## Instructions for the task
Up to and including the line with "f = true) files)", please reproduce the lines below exactly, beginning with the first.

━━ Given data

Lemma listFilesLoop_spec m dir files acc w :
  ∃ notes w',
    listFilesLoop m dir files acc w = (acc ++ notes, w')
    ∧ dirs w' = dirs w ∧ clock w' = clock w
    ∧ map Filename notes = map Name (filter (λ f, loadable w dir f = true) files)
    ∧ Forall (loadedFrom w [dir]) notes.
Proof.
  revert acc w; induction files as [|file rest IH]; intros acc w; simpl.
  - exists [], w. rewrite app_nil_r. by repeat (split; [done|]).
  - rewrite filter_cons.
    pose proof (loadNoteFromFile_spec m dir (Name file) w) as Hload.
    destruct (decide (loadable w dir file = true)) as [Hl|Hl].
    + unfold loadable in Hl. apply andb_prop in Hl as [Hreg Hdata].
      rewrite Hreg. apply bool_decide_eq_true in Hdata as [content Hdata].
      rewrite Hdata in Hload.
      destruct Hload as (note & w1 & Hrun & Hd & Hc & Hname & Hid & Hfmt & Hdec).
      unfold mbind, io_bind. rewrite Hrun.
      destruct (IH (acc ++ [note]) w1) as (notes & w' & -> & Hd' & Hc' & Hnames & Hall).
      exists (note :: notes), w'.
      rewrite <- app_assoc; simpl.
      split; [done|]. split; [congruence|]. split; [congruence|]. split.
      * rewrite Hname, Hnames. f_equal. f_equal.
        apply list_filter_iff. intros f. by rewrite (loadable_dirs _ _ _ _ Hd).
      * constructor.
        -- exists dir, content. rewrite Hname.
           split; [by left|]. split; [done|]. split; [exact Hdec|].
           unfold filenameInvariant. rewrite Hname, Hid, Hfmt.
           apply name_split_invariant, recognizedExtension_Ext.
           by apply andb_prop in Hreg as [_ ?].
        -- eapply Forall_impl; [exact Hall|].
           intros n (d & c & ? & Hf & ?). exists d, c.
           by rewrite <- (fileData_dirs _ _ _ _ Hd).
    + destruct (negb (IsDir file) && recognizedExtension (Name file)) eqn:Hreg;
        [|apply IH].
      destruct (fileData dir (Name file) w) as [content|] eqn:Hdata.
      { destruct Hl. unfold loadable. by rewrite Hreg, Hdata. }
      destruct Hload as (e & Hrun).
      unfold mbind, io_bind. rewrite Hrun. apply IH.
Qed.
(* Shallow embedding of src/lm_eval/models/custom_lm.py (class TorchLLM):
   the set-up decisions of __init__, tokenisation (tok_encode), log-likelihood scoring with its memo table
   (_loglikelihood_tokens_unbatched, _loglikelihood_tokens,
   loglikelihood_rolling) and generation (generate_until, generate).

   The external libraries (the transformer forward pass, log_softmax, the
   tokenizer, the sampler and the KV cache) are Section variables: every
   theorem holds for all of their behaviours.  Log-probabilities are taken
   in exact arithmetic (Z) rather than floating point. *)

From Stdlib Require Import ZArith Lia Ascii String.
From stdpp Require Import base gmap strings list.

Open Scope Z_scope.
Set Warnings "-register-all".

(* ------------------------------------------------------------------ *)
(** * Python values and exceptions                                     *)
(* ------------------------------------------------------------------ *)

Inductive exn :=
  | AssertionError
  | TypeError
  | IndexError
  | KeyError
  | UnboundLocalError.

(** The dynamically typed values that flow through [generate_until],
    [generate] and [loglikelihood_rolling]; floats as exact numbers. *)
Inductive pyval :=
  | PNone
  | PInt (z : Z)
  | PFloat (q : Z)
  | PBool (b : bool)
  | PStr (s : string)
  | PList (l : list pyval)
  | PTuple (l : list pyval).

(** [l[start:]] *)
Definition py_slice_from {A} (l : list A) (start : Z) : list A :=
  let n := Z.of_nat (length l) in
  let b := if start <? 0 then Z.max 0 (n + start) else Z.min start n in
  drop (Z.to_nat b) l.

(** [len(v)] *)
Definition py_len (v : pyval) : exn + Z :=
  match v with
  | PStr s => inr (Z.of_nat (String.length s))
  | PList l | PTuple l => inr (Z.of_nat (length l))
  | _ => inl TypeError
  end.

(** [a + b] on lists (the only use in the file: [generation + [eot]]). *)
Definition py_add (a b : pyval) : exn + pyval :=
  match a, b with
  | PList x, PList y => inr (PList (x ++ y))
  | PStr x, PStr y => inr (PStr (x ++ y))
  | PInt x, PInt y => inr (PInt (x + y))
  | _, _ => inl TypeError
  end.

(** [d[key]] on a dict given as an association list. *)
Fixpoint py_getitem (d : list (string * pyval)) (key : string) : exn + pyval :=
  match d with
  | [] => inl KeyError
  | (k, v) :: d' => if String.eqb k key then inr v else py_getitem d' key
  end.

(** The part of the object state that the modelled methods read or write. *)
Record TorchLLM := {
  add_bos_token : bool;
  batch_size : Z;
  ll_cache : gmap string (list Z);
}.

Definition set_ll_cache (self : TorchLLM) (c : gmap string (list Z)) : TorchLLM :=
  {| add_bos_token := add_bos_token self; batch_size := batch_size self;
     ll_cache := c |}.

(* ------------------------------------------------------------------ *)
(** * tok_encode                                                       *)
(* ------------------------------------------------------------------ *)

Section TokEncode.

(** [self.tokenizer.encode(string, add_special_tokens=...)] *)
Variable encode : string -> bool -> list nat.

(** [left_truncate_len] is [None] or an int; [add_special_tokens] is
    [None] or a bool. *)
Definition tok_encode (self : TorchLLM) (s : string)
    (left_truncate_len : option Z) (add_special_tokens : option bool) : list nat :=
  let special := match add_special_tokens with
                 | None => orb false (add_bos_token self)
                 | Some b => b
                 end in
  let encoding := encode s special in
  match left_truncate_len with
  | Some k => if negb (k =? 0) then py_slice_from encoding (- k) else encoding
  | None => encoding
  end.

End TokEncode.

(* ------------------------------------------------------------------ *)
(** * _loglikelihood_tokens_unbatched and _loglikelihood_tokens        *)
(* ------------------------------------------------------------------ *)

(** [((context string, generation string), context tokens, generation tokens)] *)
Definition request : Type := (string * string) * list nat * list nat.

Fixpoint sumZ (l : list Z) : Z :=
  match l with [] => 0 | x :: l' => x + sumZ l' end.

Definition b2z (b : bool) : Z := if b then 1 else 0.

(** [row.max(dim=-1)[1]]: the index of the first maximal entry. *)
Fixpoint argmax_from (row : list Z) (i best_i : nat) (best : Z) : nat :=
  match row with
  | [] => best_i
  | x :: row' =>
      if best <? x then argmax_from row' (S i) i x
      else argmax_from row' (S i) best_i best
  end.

━━━━

## Task solution
Lemma listFilesLoop_spec m dir files acc w :
  ∃ notes w',
    listFilesLoop m dir files acc w = (acc ++ notes, w')
    ∧ dirs w' = dirs w ∧ clock w' = clock w
    ∧ map Filename notes = map Name (filter (λ f, loadable w dir f = true) files)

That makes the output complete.